BMW 第二章

またBMWのバイクを買ってしまった。いや、買ったのはもう二ヶ月も前のことなのだが、色々あって公表がずれこんだ。そのうえ乗り出しはまだ先になる。
2004年8月、自爆事故で瀕死の重傷を負ってしまった。それを乗り越えて2005年の5月にライダー復帰。以来、セローであちこちツーリングに出かけた。一日600キロ以上走ったこともある。ついこの間は泊りがけの小旅行も楽しんだ。しかし、旅先では常に奴=R1100RSの幻影に悩まされつづけていた。
高速道路ではメーター読みで90km/hしか出せない。追い越しなんてとてもできない。かといって下道を流しつづければ尻が痛い。急な上り坂は登坂車線に入らなければならない。こんなときRSなら...RSさえあれば...しかしこの体では大きく重いRSを意のままに操ることなど出来はしない。

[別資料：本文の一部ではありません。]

(** * PuzzleMania v1.0.2: the self-update mechanism

    A shallow embedding of the update helpers and of the handler
    [_on_check_for_update] of [PuzzleMania_v1.0.2.py], with the properties
    of the version comparison, the integrity check and the two ways of
    installing a downloaded release.

    Conventions.
    - A Python [str] is a [string]; each [ascii] is read as the code point
      of the same number (0..255).
    - A tuple of ints is a [list Z].
    - The file system is a finite map from the path strings the program
      hands to the operating system to file contents.  Links are not
      followed and no path is normalised: two spellings are two files.
    - What the handler cannot decide itself (the network, the answers of
      the user, the calls that raise, what a started command does to the
      files) is read from a [world]. *)

From Stdlib Require Import ZArith Ascii String List Bool Lia.
From stdpp Require Import base option list strings gmap fin_maps sorting.

Local Open Scope string_scope.
Local Open Scope Z_scope.

(** ** Version strings: [str.split], [int] and tuple comparison *)

Module Version.

(** [v.split(sep)] for a one-character separator: never the empty list. *)
Fixpoint split (sep : ascii) (s : string) : list string :=
  match s with
  | EmptyString => [EmptyString]
  | String c s' =>
      if Ascii.eqb c sep then EmptyString :: split sep s'
      else match split sep s' with
           | h :: t => String c h :: t
           | [] => [String c EmptyString]
           end
  end.

(** White space as [str.strip] sees it on code points below 256: TAB..CR,
    FS..US, SPACE, NEL and NBSP. *)
Definition is_space (c : ascii) : bool :=
  let n := N_of_ascii c in
  ((9 <=? n) && (n <=? 13) || (28 <=? n) && (n <=? 32)
   || (n =? 133) || (n =? 160))%N.

(** White space as [int] sees it: TAB..CR, SPACE, NEL and NBSP.  The
    separators FS..US, which [str.strip] removes, make [int] raise. *)
Definition is_int_space (c : ascii) : bool :=
  let n := N_of_ascii c in
  ((9 <=? n) && (n <=? 13) || (n =? 32) || (n =? 133) || (n =? 160))%N.

(** The decimal value of a digit; below 256 only '0'..'9' are decimal. *)
Definition digit_value (c : ascii) : option Z :=
  let n := N_of_ascii c in
  if ((48 <=? n) && (n <=? 57))%N then Some (Z.of_N (n - 48)) else None.

Definition underscore : ascii := "_"%char.

(** The scanning loop of [int]: digits with single underscores between
    them.  It stops at the first other character and hands back the rest,
    and fails on a doubled or a trailing underscore. *)
Fixpoint scan (prev_us : bool) (acc : Z) (digits : nat) (l : list ascii)
  : option (Z * nat * list ascii) :=
  match l with
  | [] => if prev_us then None else Some (acc, digits, [])
  | c :: l' =>
      match digit_value c with
      | Some d => scan false (10 * acc + d) (S digits) l'
      | None =>
          if Ascii.eqb c underscore
          then (if prev_us then None else scan true acc digits l')
          else (if prev_us then None else Some (acc, digits, l))
      end
  end.

Fixpoint lstrip (l : list ascii) : list ascii :=
  match l with
  | c :: l' => if is_space c then lstrip l' else l
  | [] => []
  end.

(** The leading white space [int] skips. *)
Fixpoint lstrip_int (l : list ascii) : list ascii :=
  match l with
  | c :: l' => if is_int_space c then lstrip_int l' else l
  | [] => []
  end.

(** The default limit of [sys.set_int_max_str_digits]. *)
Definition int_max_str_digits : nat := 4300.

(** [int(x)] on a string, base 10: [None] stands for [ValueError]. *)
Definition python_int (x : string) : option Z :=
  let l := lstrip_int (list_ascii_of_string x) in
  let '(neg, l) :=
    match l with
    | c :: l' =>
        if Ascii.eqb c "+"%char then (false, l')
        else if Ascii.eqb c "-"%char then (true, l')
        else (false, l)
    | [] => (false, l)
    end in
  match l with
  | c :: _ =>
      if Ascii.eqb c underscore then None
      else
        match scan false 0 0 l with
        | Some (n, digits, rest) =>
            if (digits =? 0)%nat then None
            else if (int_max_str_digits <? digits)%nat then None
            else if forallb is_int_space rest
                 then Some (if neg : bool then - n else n)
                 else None
        | None => None
        end
  | [] => None
  end.

(** [tuple(int(x) for x in segments)]: [None] when some [int(x)] raises. *)
Fixpoint parse_segments (l : list string) : option (list Z) :=
  match l with
  | [] => Some []
  | x :: r =>
      match python_int x with
      | None => None
      | Some n =>
          match parse_segments r with
          | None => None
          | Some t => Some (n :: t)
          end
      end
  end.

(** [_version_tuple]: the [except Exception] branch gives [(0,)]. *)
Definition _version_tuple (v : string) : list Z :=
  match parse_segments (split "."%char v) with
  | Some t => t
  | None => [0]
  end.

(** A version string is well formed when the [try] branch returns. *)
Definition well_formed (v : string) : bool :=
  match parse_segments (split "."%char v) with
  | Some _ => true
  | None => false
  end.

Inductive ordering : Set := LESS | EQUAL | GREATER.

(** Python's comparison of two tuples of ints: the first position where
    the items differ decides; if there is none the lengths decide. *)
Fixpoint tuple_cmp (a b : list Z) : ordering :=
  match a, b with
  | [], [] => EQUAL
  | [], _ :: _ => LESS
  | _ :: _, [] => GREATER
  | x :: a', y :: b' =>
      if x =? y then tuple_cmp a' b'
      else if x <? y then LESS else GREATER
  end.

(** [a <= b] and [a > b] on tuples. *)
Definition tuple_le (a b : list Z) : bool :=
  match tuple_cmp a b with GREATER => false | _ => true end.

Definition tuple_gt (a b : list Z) : bool :=
  match tuple_cmp a b with GREATER => true | _ => false end.

(** The three-way reading of the comparisons the program makes between
    [_version_tuple a] and [_version_tuple b]. *)
Definition compare (a b : string) : ordering :=
  tuple_cmp (_version_tuple a) (_version_tuple b).

End Version.

Import Version.

(** ** Paths ([posixpath]) and [str.lower] *)

Module Path.

Definition slash : ascii := "/"%char.

Definition is_slash (c : ascii) : bool := Ascii.eqb c slash.
(** C7. Whatever [StreamID] the caller supplies, the four stream-identifier
    bytes written by [FrameHeader.Serialize] hold the identifier with the
    reserved bit cleared, so the top bit of the first of them is zero, and
    parsing these nine bytes gives the masked identifier. [ParseFrameHeader]
    masks the reserved bit off whatever bytes it is given: it fails only on
    fewer than nine bytes, and the stream identifier it returns is the
    32-bit value of bytes 5 to 8 ANDed with 0x7FFFFFFF, that is, bit 31
    cleared and the 31 bits below it kept; the wire bytes 80 00 00 01 are
    parsed to stream identifier 1. And a header with stream identifier
    0x80000001 is serialized and parsed back to stream identifier 1. *)
Theorem header_reserved_bit_stripped :
  (forall h : FrameHeader.t,
      exists buf s h',
        FrameHeader.Serialize h = Ok buf
        /\ slice buf 5 9 = Ok s
        /\ Uint32 s = Ok (Z.land (FrameHeader.StreamID h) 0x7FFFFFFF)
        /\ Z.testbit (nth 5 buf 0) 7 = false
        /\ ParseFrameHeader buf = Ok h'
        /\ FrameHeader.StreamID h' = Z.land (FrameHeader.StreamID h) 0x7FFFFFFF
        /\ Z.testbit (FrameHeader.StreamID h') 31 = false)
  /\ (forall data : bytes,
         match ParseFrameHeader data with
         | Ok h => 9 <= len data /\ 0 <= FrameHeader.StreamID h < 2 ^ 31
         | Err _ => len data < 9
         | Panic _ => False
         end)
  /\ (forall (b0 b1 b2 b3 b4 b5 b6 b7 b8 : Z) (rest : bytes),
         let v := Z.lor (Z.lor (Z.lor b8 (Z.shiftl b7 8)) (Z.shiftl b6 16))
                        (Z.shiftl b5 24) in
         exists h,
           ParseFrameHeader
             (b0 :: b1 :: b2 :: b3 :: b4 :: b5 :: b6 :: b7 :: b8 :: rest)
           = Ok h
           /\ Uint32 [b5; b6; b7; b8] = Ok v
           /\ FrameHeader.StreamID h = Z.land v 0x7FFFFFFF
           /\ Z.testbit (FrameHeader.StreamID h) 31 = false
           /\ (forall n, 0 <= n < 31 ->
                         Z.testbit (FrameHeader.StreamID h) n
                         = Z.testbit v n))
  /\ ParseFrameHeader [0; 0; 0; 0; 0; 0x80; 0x00; 0x00; 0x01]
     = Ok (FrameHeader.mk 0 0 0 1)
  /\ (forall length type flags : Z,
         (buf <- FrameHeader.Serialize
                   (FrameHeader.mk length type flags 0x80000001) ;;
          ParseFrameHeader buf)
         = Ok (FrameHeader.mk (length mod 2 ^ 24) type flags 1)).
Proof.
  split; [|split; [|split; [|split]]].
  - intros h.
    pose proof (land_mask31_range (FrameHeader.StreamID h)) as Hm.
    set (sid := Z.land (FrameHeader.StreamID h) 0x7FFFFFFF) in *.
    exists (header_bytes h),
      [u8 (Z.shiftr sid 24); u8 (Z.shiftr sid 16); u8 (Z.shiftr sid 8); u8 sid],
      (wire_header h).
    split; [apply FrameHeader_Serialize_eq|].
    split; [reflexivity|].
    split.
    { unfold Uint32. cbn [len length Z.of_nat Pos.of_succ_nat Pos.succ Z.ltb
                          Z.compare Pos.compare Pos.compare_cont nth].
      rewrite be32_decode_encode; [reflexivity|unfold is_u32; lia]. }
    split.
    { cbn [header_bytes nth]. fold sid. rewrite testbit_u8 by lia.
      rewrite Z.shiftr_spec by lia. cbn [Z.ltb Z.compare Pos.compare
        Pos.compare_cont andb Z.add Pos.add Pos.succ Pos.add_carry].
      apply (testbit_below sid 31); lia. }
    split; [apply ParseFrameHeader_header_bytes|].
    split; [reflexivity|].
    cbn [wire_header FrameHeader.StreamID]. fold sid.
    apply (testbit_below sid 31); lia.
  - apply ParseFrameHeader_total.
  - intros b0 b1 b2 b3 b4 b5 b6 b7 b8 rest. cbv zeta.
    rewrite ParseFrameHeader_cons. eexists. split; [reflexivity|].
    cbn [FrameHeader.StreamID].
    split; [reflexivity|]. split; [reflexivity|]. split.
    + apply (testbit_below _ 31); [apply land_mask31_range|lia].
    + intros n Hn. rewrite Z.land_spec.
      change 0x7FFFFFFF with (Z.ones 31).
      rewrite Z.testbit_ones_nonneg by lia.
      destruct (Z.ltb_spec n 31); [apply andb_true_r|lia].
  - rewrite ParseFrameHeader_cons. reflexivity.
  - intros length type flags. rewrite FrameHeader_Serialize_eq.
    cbn [bind]. rewrite ParseFrameHeader_header_bytes. reflexivity.
Qed.

Lemma header_reserved_bit_stripped_witness :
  exists h,
    ParseFrameHeader [0; 0; 5; 0; 0; 0x80; 0x00; 0x00; 0x01; 104] = Ok h
    /\ FrameHeader.StreamID h = Z.land 0x80000001 0x7FFFFFFF
    /\ Z.testbit (FrameHeader.StreamID h) 31 = false
    /\ Z.testbit (FrameHeader.StreamID h) 0 = Z.testbit 0x80000001 0.
Proof.
  destruct header_reserved_bit_stripped as (_ & _ & Hparse & _ & _).
  destruct (Hparse 0 0 5 0 0 0x80 0x00 0x00 0x01 [104])
    as (h & Hh & _ & Hsid & H31 & Hlow).
  exists h. split; [exact Hh|]. split; [exact Hsid|]. split; [exact H31|].
  apply (Hlow 0). lia.
Defined.

(** ** Failures and rejections common to the codecs *)

Lemma GoAway_Serialize_nonzero_stream (f : GoAwayFrame.t) :
  FrameHeader.StreamID (GoAwayFrame.Header f) <> 0 ->
  GoAwayFrame.Serialize f
  = Err "GOWAYFRAME_FRAME_ERROR: streamID must be zero".
Proof.
  intros H. unfold GoAwayFrame.Serialize.
  destruct (Z.eqb_spec (FrameHeader.StreamID (GoAwayFrame.Header f)) 0);
    [contradiction|reflexivity].
Qed.

Lemma ParseGoAwayFrame_nonzero_stream (h : FrameHeader.t) (payload : bytes) :
  FrameHeader.StreamID h <> 0 ->
  is_err (ParseGoAwayFrame h payload) = true.
Proof.
  intros H. unfold ParseGoAwayFrame.
  destruct (len payload <? 8); [reflexivity|].
  destruct (negb (FrameHeader.Type' h =? FrameGoWay)); [reflexivity|].
  destruct (Z.eqb_spec (FrameHeader.StreamID h) 0);
    [contradiction|reflexivity].
Qed.

Lemma ParseSettingsFrame_nonzero_stream (h : FrameHeader.t) (payload : bytes) :
  FrameHeader.StreamID h <> 0 ->
  ParseSettingsFrame h payload
  = Err "SETTINGS_FRAME_ERROR: streamID must be zero".
Proof.
  intros H. unfold ParseSettingsFrame.
  destruct (Z.eqb_spec (FrameHeader.StreamID h) 0);
    [contradiction|reflexivity].
Qed.

(** ** Evaluations on concrete frames *)

(** C2. On the HEADERS frame with stream 1, the PADDED flag, [PadLen] 0 and
    the three-byte header block "abc", the claimed payload length is
    3 + 1 + 0 = 4; [Serialize] assigns [1 + PadLen] over the header block's
    length, writes length 1 and emits a single payload byte, so the header
    block is not on the wire. *)
Theorem headers_padded_length_drops_block :
  let f := HeadersFrame.mk (FrameHeader.mk 0 FrameHeaders FlagPadded 1)
                           0 false 0 0 [97; 98; 99] in
  hasPad (FrameHeader.Flags (HeadersFrame.Header f)) = true
  /\ len (HeadersFrame.HeaderBlock f) + (1 + HeadersFrame.PadLen f) = 4
  /\ HeadersFrame.payloadLength f = Ok 1
  /\ HeadersFrame.Serialize f
     = Ok (HeadersFrame.set_Length 1 f, [0; 0; 1; 1; 8; 0; 0; 0; 1; 0]).
Proof. cbv zeta. repeat split. Qed.

(** C3. On the GOAWAY frame with stream 0, last stream 1, error code 2 and
    debug data "abcd", payload bytes 4..7 are zero and not 00 00 00 02: the
    error code is written four bytes too far, at payload bytes 8..11, where
    the debug data then overwrites it. *)
Theorem goaway_error_code_not_on_wire :
  let f := GoAwayFrame.mk (FrameHeader.mk 0 FrameGoWay 0 0) 1 2
                          [97; 98; 99; 100] in
  GoAwayFrame.Serialize f
  = Ok (GoAwayFrame.set_Length 12 f,
        [0; 0; 12; 7; 0; 0; 0; 0; 0]
        ++ [0; 0; 0; 1] ++ [0; 0; 0; 0] ++ [97; 98; 99; 100]).
Proof. reflexivity. Qed.

(** C4. Serializing the GOAWAY frame with stream 0 and empty debug data
    aborts: the buffer has 9 + 8 bytes and the error code is written to
    [frame[17:21]]. No buffer and no length 8 is produced. *)
Theorem goaway_empty_debug_data_aborts :
  GoAwayFrame.Serialize (GoAwayFrame.mk (FrameHeader.mk 0 FrameGoWay 0 0) 0 0 [])
  = Panic slice_msg.
Proof. reflexivity. Qed.

(** C5. [SettingsFrame.Serialize] has no stream check: on the SETTINGS frame
    with stream 1 and no settings it returns a buffer, with stream
    identifier 1 on the wire. *)
Theorem settings_serialize_accepts_nonzero_stream :
  let f := SettingsFrame.mk (FrameHeader.mk 0 FrameSettings 0 1) [] in
  SettingsFrame.Serialize f = Ok (f, [0; 0; 0; 4; 0; 0; 0; 0; 1]).
Proof. reflexivity. Qed.

(** C6, as amended. Serializing the DATA frame with stream 1, flags 0 and
    data "hello" succeeds and gives the fourteen bytes
    00 00 05 00 00 00 00 00 01 68 65 6C 6C 6F: a three-byte length 5, type 0,
    flags 0, stream identifier 1, then the data. *)
Theorem data_hello_serialized :
  DataFrame.Serialize data_hello
  = Ok (DataFrame.set_Length 5 data_hello,
        [0x00; 0x00; 0x05; 0x00; 0x00; 0x00; 0x00; 0x00; 0x01;
         0x68; 0x65; 0x6C; 0x6C; 0x6F]).
Proof. reflexivity. Qed.

(** C6 as stated fails: the serialized frame is not the fifteen bytes
    00 00 00 05 00 00 00 00 00 01 68 65 6C 6C 6F. *)
Lemma data_hello_not_fifteen_bytes :
  ~ (exists f',
        DataFrame.Serialize data_hello
        = Ok (f', [0x00; 0x00; 0x00; 0x05; 0x00; 0x00; 0x00; 0x00; 0x00; 0x01;
                   0x68; 0x65; 0x6C; 0x6C; 0x6F])).
Proof.
  intros [f' H]. vm_compute in H. discriminate H.
Qed.

(** C9. On a GOAWAY header with stream 0 and [Length] 9 and a payload of
    eight bytes, [ParseGoAwayFrame] passes its three checks and aborts on
    [payload[8:header.Length]]. *)
Theorem ParseGoAwayFrame_aborts_on_long_Length :
  ParseGoAwayFrame (FrameHeader.mk 9 FrameGoWay 0 0) [0; 0; 0; 0; 0; 0; 0; 0]
  = Panic slice_msg.
Proof. reflexivity. Qed.

(** ** Reading a payload *)

(** The value [binary.BigEndian.Uint32] reads from the head of [b]. *)
Lemma Uint32_ok (b : bytes) :
  4 <= len b ->
  Uint32 b = Ok (Z.lor (Z.lor (Z.lor (nth 3 b 0) (Z.shiftl (nth 2 b 0) 8))
                              (Z.shiftl (nth 1 b 0) 16))
                       (Z.shiftl (nth 0 b 0) 24)).
Proof.
  intros H. unfold Uint32. destruct (Z.ltb_spec (len b) 4); [lia|reflexivity].
Qed.

Lemma Uint16_ok (b : bytes) :
  2 <= len b ->
  Uint16 b = Ok (Z.lor (nth 1 b 0) (Z.shiftl (nth 0 b 0) 8)).
Proof.
  intros H. unfold Uint16. destruct (Z.ltb_spec (len b) 2); [lia|reflexivity].
Qed.
Record LogEntry := {
  Timestamp : Z;
  Message : string;
  Level : LogLevel
}.

(** The entries of one level, in the order of the list. *)
Definition with_level (level : LogLevel) (es : list LogEntry) : list LogEntry :=
  filter (λ e, Level e = level) es.

(** A slice of log entries: its elements and its capacity. *)
Record Slice := {
  elems : list LogEntry;
  cap : Z
}.

Definition len (s : Slice) : Z := Z.of_nat (length (elems s)).

Section WithRuntime.
Context `{!GoRuntime}.

(** [make([]LogEntry, 0, n)] panics when [n] is out of range. *)
Definition make (n : Z) : option Slice :=
  if (n <? 0) || (maxcap <? n) then None
  else Some {| elems := []; cap := n |}.

(** [append(s, e)]: the capacity is kept while the element fits. *)
Definition append (s : Slice) (e : LogEntry) : Slice :=
  {| elems := (elems s ++ [e])%list;
     cap := if len s + 1 <=? cap s then cap s
            else growslice (cap s) (len s + 1) |}.

(** [entries] is the pending batch, [size] the target batch size; the
    mutex [mu] has no state of its own here. *)
Record Buffer := {
  entries : Slice;
  size : Z
}.

Definition NewBuffer (size : Z) : option Buffer :=
  s ← make size;
  Some {| entries := s; size := size |}.

(** [Add] returns the buffer after the call and the boolean result. *)
Definition Add (b : Buffer) (entry : LogEntry) : Buffer * bool :=
  let b' := {| entries := append (entries b) entry; size := size b |} in
  (b', len (entries b') >=? size b').

(** [Flush] returns the buffer after the call and the slice it hands
    out. *)
Definition Flush (b : Buffer) : option (Buffer * Slice) :=
  let entries_ := entries b in
  s ← make (size b);
  Some ({| entries := s; size := size b |}, entries_).

(** *** A caller's view of a buffer

    A sequence of calls of [Add] and [Flush] on one buffer, one after the
    other, and what each call returns. *)
Inductive Call :=
  | CallAdd (entry : LogEntry)
  | CallFlush.

Inductive Reply :=
  | Added (thresholdReached : bool)
  | Flushed (drained : list LogEntry).

Fixpoint calls (b : Buffer) (cs : list Call) : option (Buffer * list Reply) :=
  match cs with
  | [] => Some (b, [])
  | CallAdd entry :: cs' =>
      let '(b', reached) := Add b entry in
      '(b'', rs) ← calls b' cs';
      Some (b'', Added reached :: rs)
  | CallFlush :: cs' =>
      '(b', drained) ← Flush b;
      '(b'', rs) ← calls b' cs';
      Some (b'', Flushed (elems drained) :: rs)
  end.

(** The buffers [NewBuffer] builds, and [Add] and [Flush] keep: a size that
    [make] accepts. *)
Definition Buffer_ok (b : Buffer) : Prop := 0 ≤ size b ≤ maxcap.

End WithRuntime.

(** The entries passed to [Add] in a sequence of calls, in order. *)
Definition added (cs : list Call) : list LogEntry :=
  omap (λ c, match c with CallAdd entry => Some entry | CallFlush => None end) cs.

(** The entries handed out by [Flush] in a sequence of replies, in order. *)
Definition drained_by (rs : list Reply) : list LogEntry :=
  mjoin (omap (λ r, match r with Flushed es => Some es | Added _ => None end) rs).

(** The replies, stated on the list of pending entries alone: an [Add]
    reports whether the list has reached [size] once the entry is in it, a
    [Flush] hands out the pending entries and leaves none. *)
Fixpoint replies (size : Z) (pending : list LogEntry) (cs : list Call)
  : list Reply :=
  match cs with
  | [] => []
  | CallAdd entry :: cs' =>
      Added (bool_decide (size ≤ Z.of_nat (length pending) + 1))
        :: replies size (pending ++ [entry])%list cs'
  | CallFlush :: cs' => Flushed pending :: replies size [] cs'
  end.

(** The entries still pending after a sequence of calls. *)
Fixpoint pending_after (pending : list LogEntry) (cs : list Call)
  : list LogEntry :=
  match cs with
  | [] => pending
  | CallAdd entry :: cs' => pending_after (pending ++ [entry])%list cs'
  | CallFlush :: cs' => pending_after [] cs'
  end.
(** X20: for a dict shipment whose checkpoints are a list, or are
    missing, and whose summary is built, the output is the summary
    followed by the line "Last updated: {date}" exactly when the list is
    not empty and its first date is present and not empty, and by the
    line "Total events: {count}", the count being the decimal numeral of
    the length of the list, exactly when the list is not empty.  With
    the checkpoints missing or an empty list the output is the status
    sentence built with no location and no remark, and neither line. *)
Theorem post_processing :
  (forall fetch tn entries rest checkpoints base,
     fetch tn = VList (VDict entries :: rest) ->
     field entries "checkpoints" (VList []) = VList checkpoints ->
     _create_summary (VDict entries) = inr base ->
     exists count,
       reads_as count (List.length checkpoints) /\
       get_tracking fetch tn =
       inr ((base ++ spec_last_updated checkpoints)
            ++ match checkpoints with
               | [] => EmptyString
               | _ :: _ => nl ++ "   Total events: " ++ count
               end)) /\
  (forall fetch tn entries rest carrier,
     fetch tn = VList (VDict entries :: rest) ->
     field entries "checkpoints" (VList []) = VList [] ->
     _format_carrier (field entries "slug" VNone) = inr carrier ->
     get_tracking fetch tn =
     inr (status_summary (field entries "tracking_number" (VStr "Unknown")) carrier
            (field entries "tag" VNone) (VStr EmptyString) (VStr EmptyString)
            (field entries "delivery_date" VNone)
            (field entries "expected_delivery_date" VNone))).
Proof.
  split.
  - intros fetch tn entries rest checkpoints base Hdata Hcheckpoints Hsummary.
    exists (str_of_nat (List.length checkpoints)). split; [apply str_of_nat_reads |].
    enter_try Hdata.
    rewrite try_block_dict, Hsummary, bind_inr, Hcheckpoints.
    destruct checkpoints as [| first more].
    + simpl. now rewrite !append_empty_r.
    + destruct (create_summary_first_dict _ _ _ _ Hcheckpoints Hsummary) as [latest ->].
      simpl. unfold text, add_if.
      destruct (truthy (field latest "date" (VStr EmptyString)));
        rewrite ?append_empty_r; reflexivity.
  - intros fetch tn entries rest carrier Hdata Hcheckpoints Hcarrier.
    enter_try Hdata. rewrite try_block_dict.
    rewrite (create_summary_fields entries [] carrier Hcarrier)
      by (rewrite Hcheckpoints; reflexivity).
    rewrite Hcheckpoints. reflexivity.
Qed.

Lemma post_processing_witness :
  exists count,
    reads_as count 2 /\
    get_tracking
      (fun _ => VList [VDict [("tag", VStr "PickedUp"); ("slug", VStr "ups");
                              ("checkpoints",
                               VList [VDict [("city", VStr "Austin");
                                             ("date", VStr "2024-01-05T10:00")];
                                      VDict [("city", VStr "Reno")]])]])
      "1Z999" =
    inr (("Picked up via UPS from Austin" ++ nl ++ "   Last updated: 2024-01-05T10:00")
         ++ nl ++ "   Total events: " ++ count).
Proof.
  exact (proj1 post_processing
           (fun _ => VList [VDict [("tag", VStr "PickedUp"); ("slug", VStr "ups");
                                   ("checkpoints",
                                    VList [VDict [("city", VStr "Austin");
                                                  ("date", VStr "2024-01-05T10:00")];
                                           VDict [("city", VStr "Reno")]])]])
           "1Z999"
           [("tag", VStr "PickedUp"); ("slug", VStr "ups");
            ("checkpoints",
             VList [VDict [("city", VStr "Austin"); ("date", VStr "2024-01-05T10:00")];
                    VDict [("city", VStr "Reno")]])]
           []
           [VDict [("city", VStr "Austin"); ("date", VStr "2024-01-05T10:00")];
            VDict [("city", VStr "Reno")]]
           "Picked up via UPS from Austin"
           eq_refl eq_refl eq_refl).
Defined.

(** The numeral read as 2 without leading zeros is "2". *)
Lemma reads_as_two count : reads_as count 2 -> count = "2".
Proof.
  intros (d & Hparse & Hnorm & Hvalue).
  apply NilZero.sus in Hparse. subst count.
  rewrite <- Hnorm, <- (Unsigned.to_of d), Hvalue. reflexivity.
Qed.

(** C8, where the code departs from it: a shipment whose checkpoints are
    [None] has no checkpoint sequence.  [_create_summary] tests the
    value and builds the summary; [get_tracking] tests it too before
    reading the date, then takes its [len], which raises: the output is
    the error text, not the summary. *)
Theorem checkpoints_null_raises :
  _create_summary (VDict [("tag", VStr "InfoReceived"); ("checkpoints", VNone)]) =
  inr "Shipment information received by Unknown Carrier" /\
  get_tracking (fun _ => VList [VDict [("tag", VStr "InfoReceived"); ("checkpoints", VNone)]])
    "1Z999" =
  inr "Error processing tracking data: object of type 'NoneType' has no len()".
Proof. split; reflexivity. Qed.

(** ** Checkpoints after the first *)

Section LaterCheckpoints.

(** Two shipments that agree on every field but the checkpoints, whose
    checkpoints agree in length and first element. *)
Variables e1 e2 : list (string * value).
Hypothesis other_fields :
  forall key, key <> "checkpoints" -> dict_lookup key e1 = dict_lookup key e2.
Hypothesis same_view :
  checkpoints_agree (dict_lookup "checkpoints" e1) (dict_lookup "checkpoints" e2).

(** What the program reads of the checkpoints: their truth value, their
    first element and their length. *)
Lemma checkpoints_agree_view :
  truthy (field e1 "checkpoints" (VList [])) = truthy (field e2 "checkpoints" (VList []))
  /\ py_item0 (field e1 "checkpoints" (VList [])) = py_item0 (field e2 "checkpoints" (VList []))
  /\ py_len (field e1 "checkpoints" (VList [])) = py_len (field e2 "checkpoints" (VList [])).
Proof.
  destruct same_view as [Hsame | (l1 & l2 & H1 & H2 & Hlen & Hhead)].
  - rewrite (field_agree e1 e2 _ _ Hsame). auto.
  - rewrite (field_found _ _ _ _ H1), (field_found _ _ _ _ H2).
    destruct l1 as [| x1 l1], l2 as [| x2 l2]; try discriminate; [auto |].
    simpl in Hlen, Hhead. injection Hhead as ->.
    simpl. rewrite Hlen. auto.
Qed.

ライダー復帰の少し前から目をつけていたR100RT。前のオーナーには失礼ながら、「身障者仕様」といえる改造がなされていた。オートリターン式でないサイドスタンド、アンコ抜きしたシート。その改造有無以前に、自分に残された左足だけでセンタースタンドを掛けられる車体の軽さ、安楽かつコンパクトなライディングポジション、唯一無二のスタイリング。
修理代含みで3桁万円は安い買い物ではないが、それでも「高くない」と自分に思わせてくれる魅力=魔力があった。

今になって思えばR1100RSは「二輪車の形に似た別の乗り物」だった。10年前にすでにABSとインジェクションを装備。ハンドルとシート位置そしてスクリーン角度が可変式。フルブレーキングでも前のめりにならない特異なフロントサスペンション。シャフトドライブなのに加減速の違和感がほとんどないリアサスペンション。比類なき積載能力。全てが「速く、快適に、遠くへ」のためにデザインされていた。
しかし自分にとってそれは「最良」の選択肢ではなかった。あまりにも快適すぎて、いや中途半端にスポーティーで、退屈さを覚えていた。もっと操る楽しさを味わいたい。もっと普通に走りたい。アウトバーンのない我が国にとってコイツはレベルが高すぎる。それで事故に遭う直前に、K100RSという古いバイクへの買い替えを決意していたのだ。

ディーラーさんには「もう少し待って、最新型のR1200STの試乗車落ちにしたら...」というアドバイスも頂いたが、それを敢えて袖にして購入を決意させたのは、にじみ出てくる「バイク臭さ」だった。なんというか、最新のバイクにありがちな「あなたは乗るだけ」的なよそよそしさがない。
10年前のR1100RSでさえ「完璧」と感じる自分には、最新のR1200シリーズは「凶器」に映った。最高のエンジン。最高のブレーキ。あんなのに乗ってしまったら、また無茶をしてしまうに違いない。「ニッポンの制限速度が低すぎるんだ」と訳のわからないことを脳内で反芻しながら。

今度のR100RTは初年度登録が1995年、製造年は1993年で、それだけ聞けば「ちょっと古いバイク」と思われるかもしれない。しかしメインのページでも触れたように、基本設計は1970年代後半、いわゆる「旧車」の部類に入る代物だ。
けれどディーラーの中古車コーナーに安置してあるコイツに跨っただけで、コイツは生まれながらの旅道具であることがわかる。R259エンジンを積んで巨大化し、「怪物」になってしまった現在のRTとは違う、等身大の旅道具だと。独逸人は否定するだろう。最新こそ最良である、というだろう。それは仕方がない。技術屋は常に新しいものを目指すものだから。

最後に謝っておきます。R151新野峠で煽ってしまった隼の人、東名高速下り大井松田〜御殿場間で前を塞いでしまったZX12Rの人、その他大勢のフル装備パールシルバー三河ナンバー初期型R1100RSに関わって不愉快な思いをしたライダー・ドライバーの皆様。そして誰よりも心を痛めた肉親の方々。ご迷惑をおかけしてすみませんでした。もうしない、とは口が裂けても言えませんが、今までよりはおとなしく走ろうと思います。